Reproduce each line of the entries that carries "local".

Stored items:
>>

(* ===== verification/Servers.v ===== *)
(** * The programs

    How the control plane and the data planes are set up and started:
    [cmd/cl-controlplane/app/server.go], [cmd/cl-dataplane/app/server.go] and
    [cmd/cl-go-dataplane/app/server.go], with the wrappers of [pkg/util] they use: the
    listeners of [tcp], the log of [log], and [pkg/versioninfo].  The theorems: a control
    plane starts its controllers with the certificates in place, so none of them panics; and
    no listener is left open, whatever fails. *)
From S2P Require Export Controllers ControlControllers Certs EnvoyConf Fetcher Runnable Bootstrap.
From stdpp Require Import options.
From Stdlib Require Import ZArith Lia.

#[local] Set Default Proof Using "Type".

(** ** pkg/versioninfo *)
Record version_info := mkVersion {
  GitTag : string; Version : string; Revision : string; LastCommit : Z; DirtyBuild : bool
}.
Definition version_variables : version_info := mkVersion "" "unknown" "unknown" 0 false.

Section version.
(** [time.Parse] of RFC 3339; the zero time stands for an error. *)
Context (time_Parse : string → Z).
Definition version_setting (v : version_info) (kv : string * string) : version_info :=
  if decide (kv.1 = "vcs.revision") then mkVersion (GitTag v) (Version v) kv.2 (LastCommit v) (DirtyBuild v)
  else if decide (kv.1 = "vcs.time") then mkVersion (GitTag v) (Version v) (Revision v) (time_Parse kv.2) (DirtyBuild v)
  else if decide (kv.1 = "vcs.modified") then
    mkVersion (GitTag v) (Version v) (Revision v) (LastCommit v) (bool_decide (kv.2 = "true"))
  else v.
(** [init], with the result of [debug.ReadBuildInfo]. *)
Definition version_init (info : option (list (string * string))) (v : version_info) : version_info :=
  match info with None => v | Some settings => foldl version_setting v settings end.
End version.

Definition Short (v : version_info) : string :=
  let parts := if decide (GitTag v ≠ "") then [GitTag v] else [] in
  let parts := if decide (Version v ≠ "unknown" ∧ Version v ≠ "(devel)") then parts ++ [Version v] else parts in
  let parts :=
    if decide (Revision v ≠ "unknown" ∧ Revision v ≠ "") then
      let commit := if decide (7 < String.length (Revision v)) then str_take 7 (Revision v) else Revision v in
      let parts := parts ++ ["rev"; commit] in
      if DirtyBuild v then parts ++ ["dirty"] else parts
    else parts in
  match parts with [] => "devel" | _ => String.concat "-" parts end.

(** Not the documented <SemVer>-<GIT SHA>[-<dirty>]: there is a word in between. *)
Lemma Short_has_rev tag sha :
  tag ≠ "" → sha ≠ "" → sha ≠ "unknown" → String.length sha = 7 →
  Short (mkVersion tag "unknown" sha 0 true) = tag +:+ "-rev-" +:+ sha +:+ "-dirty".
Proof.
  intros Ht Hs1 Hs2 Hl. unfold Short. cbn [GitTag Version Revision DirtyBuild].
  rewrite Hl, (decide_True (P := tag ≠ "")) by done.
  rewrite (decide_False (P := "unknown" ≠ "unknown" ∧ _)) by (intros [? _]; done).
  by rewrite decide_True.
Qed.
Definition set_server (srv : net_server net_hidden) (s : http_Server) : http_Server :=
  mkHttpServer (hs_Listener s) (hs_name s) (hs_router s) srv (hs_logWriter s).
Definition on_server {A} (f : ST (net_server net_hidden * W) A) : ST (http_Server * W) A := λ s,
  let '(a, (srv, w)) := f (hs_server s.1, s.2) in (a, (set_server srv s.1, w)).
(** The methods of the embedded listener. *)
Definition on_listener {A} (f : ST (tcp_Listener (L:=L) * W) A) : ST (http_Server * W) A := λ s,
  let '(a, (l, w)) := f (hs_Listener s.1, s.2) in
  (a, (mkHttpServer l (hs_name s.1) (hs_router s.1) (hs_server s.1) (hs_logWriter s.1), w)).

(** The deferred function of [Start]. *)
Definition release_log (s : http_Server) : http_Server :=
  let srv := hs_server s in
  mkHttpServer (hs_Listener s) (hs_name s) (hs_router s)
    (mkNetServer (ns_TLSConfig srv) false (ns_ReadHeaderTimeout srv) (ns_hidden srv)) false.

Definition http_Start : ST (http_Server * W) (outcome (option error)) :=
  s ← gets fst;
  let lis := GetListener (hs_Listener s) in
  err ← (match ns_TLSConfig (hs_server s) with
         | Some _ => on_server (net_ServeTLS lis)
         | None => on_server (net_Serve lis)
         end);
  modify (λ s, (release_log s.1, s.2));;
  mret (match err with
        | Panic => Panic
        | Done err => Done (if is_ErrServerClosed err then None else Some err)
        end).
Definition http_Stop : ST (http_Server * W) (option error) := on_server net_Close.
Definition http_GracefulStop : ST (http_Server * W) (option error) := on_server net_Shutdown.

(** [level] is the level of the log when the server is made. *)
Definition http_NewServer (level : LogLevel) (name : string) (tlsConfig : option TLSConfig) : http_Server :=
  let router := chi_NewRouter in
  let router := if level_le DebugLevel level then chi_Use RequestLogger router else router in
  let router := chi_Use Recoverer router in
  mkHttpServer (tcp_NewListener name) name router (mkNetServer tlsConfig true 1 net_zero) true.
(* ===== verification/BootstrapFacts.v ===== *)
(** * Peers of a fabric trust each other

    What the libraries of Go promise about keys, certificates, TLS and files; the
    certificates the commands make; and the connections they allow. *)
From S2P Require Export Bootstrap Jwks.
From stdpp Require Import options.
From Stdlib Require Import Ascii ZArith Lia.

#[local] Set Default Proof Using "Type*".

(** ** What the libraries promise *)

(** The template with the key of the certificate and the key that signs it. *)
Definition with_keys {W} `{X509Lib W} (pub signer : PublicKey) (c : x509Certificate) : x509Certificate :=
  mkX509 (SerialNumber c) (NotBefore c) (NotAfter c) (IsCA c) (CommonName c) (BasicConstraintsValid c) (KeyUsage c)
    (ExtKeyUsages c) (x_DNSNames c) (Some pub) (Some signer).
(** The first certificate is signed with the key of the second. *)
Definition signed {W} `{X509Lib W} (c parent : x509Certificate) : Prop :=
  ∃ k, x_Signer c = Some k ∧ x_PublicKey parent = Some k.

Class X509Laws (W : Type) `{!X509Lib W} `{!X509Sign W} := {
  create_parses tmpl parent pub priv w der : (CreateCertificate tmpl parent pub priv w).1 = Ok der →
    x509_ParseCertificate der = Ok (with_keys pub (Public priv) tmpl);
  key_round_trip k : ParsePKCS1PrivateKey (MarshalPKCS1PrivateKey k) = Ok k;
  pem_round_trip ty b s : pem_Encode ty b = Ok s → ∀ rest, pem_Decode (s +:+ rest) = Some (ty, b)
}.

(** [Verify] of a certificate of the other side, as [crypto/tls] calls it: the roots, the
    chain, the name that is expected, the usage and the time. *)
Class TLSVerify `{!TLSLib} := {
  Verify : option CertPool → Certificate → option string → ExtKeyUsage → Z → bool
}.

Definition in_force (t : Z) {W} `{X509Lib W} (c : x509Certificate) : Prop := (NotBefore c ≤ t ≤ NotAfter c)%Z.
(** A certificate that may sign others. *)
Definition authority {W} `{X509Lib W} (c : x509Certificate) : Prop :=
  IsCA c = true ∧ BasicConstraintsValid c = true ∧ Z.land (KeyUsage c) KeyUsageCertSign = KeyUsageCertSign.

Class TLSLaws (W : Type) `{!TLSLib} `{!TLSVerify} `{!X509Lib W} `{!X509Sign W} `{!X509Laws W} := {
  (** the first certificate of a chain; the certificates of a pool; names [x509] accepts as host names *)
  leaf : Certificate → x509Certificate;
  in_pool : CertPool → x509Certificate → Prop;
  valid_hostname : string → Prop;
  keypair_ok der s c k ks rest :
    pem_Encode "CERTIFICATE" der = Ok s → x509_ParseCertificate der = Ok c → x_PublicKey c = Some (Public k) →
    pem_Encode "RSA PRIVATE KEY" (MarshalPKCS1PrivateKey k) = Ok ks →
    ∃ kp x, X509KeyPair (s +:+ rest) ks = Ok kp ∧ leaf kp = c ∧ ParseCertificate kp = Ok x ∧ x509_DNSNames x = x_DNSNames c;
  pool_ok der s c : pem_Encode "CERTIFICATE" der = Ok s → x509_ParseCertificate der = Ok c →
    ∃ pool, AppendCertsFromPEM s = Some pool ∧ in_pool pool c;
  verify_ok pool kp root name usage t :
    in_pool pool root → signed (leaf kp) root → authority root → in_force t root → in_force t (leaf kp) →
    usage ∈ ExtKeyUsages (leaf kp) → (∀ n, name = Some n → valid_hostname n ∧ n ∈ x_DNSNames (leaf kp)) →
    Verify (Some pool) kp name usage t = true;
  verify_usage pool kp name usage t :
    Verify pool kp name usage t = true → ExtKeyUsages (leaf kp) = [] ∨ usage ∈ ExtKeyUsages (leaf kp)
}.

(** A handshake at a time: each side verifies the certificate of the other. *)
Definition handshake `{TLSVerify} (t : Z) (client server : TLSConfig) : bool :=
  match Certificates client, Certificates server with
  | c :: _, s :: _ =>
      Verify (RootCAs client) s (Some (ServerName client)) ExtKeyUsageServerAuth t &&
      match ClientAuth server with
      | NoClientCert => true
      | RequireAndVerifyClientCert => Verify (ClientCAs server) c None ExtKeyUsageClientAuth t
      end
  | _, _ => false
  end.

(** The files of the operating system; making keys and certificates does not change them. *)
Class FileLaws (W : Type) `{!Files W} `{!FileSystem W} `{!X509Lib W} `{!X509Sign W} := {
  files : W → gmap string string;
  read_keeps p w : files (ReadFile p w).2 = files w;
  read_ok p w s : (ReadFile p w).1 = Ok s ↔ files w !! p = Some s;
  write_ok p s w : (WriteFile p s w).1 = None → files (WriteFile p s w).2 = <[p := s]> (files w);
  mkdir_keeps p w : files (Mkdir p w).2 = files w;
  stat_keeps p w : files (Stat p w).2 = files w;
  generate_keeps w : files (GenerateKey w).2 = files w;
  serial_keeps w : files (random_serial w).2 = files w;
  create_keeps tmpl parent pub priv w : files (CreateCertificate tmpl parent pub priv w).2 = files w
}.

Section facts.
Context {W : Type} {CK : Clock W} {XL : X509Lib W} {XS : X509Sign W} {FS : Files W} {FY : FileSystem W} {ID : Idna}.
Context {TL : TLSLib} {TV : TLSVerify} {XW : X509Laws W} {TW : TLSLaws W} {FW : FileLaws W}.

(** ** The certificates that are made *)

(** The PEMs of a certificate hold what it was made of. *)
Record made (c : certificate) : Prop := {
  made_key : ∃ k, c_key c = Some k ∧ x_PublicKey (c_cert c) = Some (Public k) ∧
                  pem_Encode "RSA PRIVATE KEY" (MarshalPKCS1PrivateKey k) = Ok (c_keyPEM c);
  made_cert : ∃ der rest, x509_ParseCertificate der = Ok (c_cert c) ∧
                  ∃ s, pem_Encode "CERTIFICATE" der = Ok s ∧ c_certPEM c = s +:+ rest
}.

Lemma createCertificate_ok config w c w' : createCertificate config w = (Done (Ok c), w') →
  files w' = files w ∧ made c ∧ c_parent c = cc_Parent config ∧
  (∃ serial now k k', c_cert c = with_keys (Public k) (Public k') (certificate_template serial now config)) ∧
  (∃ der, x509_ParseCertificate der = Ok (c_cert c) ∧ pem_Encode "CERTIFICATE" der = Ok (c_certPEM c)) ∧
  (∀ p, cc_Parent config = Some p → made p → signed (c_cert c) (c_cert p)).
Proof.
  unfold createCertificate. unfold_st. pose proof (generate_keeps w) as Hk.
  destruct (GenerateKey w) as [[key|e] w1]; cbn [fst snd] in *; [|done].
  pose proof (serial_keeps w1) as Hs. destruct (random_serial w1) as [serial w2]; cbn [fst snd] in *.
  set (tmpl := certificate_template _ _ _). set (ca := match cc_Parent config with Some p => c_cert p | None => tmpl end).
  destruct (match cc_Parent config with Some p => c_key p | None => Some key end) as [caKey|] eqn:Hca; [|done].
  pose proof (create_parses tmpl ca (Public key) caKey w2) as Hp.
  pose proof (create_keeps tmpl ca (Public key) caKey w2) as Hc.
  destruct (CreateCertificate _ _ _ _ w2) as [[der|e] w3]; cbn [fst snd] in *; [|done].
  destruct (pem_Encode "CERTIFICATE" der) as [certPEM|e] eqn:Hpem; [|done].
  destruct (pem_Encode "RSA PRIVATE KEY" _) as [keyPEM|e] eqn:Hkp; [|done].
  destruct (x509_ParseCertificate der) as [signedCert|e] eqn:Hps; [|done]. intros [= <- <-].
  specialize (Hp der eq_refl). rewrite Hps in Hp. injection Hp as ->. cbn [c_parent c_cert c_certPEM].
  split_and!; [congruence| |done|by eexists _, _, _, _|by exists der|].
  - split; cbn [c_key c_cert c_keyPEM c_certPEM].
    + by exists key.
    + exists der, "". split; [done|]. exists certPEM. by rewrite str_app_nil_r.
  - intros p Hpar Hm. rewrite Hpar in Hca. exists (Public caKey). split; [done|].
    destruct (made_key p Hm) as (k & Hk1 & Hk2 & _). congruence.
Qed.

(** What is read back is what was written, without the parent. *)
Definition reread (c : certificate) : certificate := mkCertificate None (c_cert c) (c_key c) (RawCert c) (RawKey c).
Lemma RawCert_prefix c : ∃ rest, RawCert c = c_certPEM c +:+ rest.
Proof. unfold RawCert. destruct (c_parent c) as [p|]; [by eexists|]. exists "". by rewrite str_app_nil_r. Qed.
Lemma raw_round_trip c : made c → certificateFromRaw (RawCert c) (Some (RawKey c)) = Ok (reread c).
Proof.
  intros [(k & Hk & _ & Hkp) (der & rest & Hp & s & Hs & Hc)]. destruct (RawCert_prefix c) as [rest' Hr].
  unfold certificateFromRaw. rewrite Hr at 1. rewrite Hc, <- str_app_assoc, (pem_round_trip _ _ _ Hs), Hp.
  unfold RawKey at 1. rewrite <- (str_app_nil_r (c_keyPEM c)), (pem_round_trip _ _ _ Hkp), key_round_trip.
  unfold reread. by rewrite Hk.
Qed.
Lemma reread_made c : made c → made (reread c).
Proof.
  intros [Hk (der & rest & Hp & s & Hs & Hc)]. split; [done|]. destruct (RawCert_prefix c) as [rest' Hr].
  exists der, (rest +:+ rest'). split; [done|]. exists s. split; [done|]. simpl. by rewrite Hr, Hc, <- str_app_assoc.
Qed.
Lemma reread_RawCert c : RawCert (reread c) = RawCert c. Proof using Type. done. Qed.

<<

> _Output for this exercise_
#[local] Set Default Proof Using "Type".
#[local] Set Default Proof Using "Type*".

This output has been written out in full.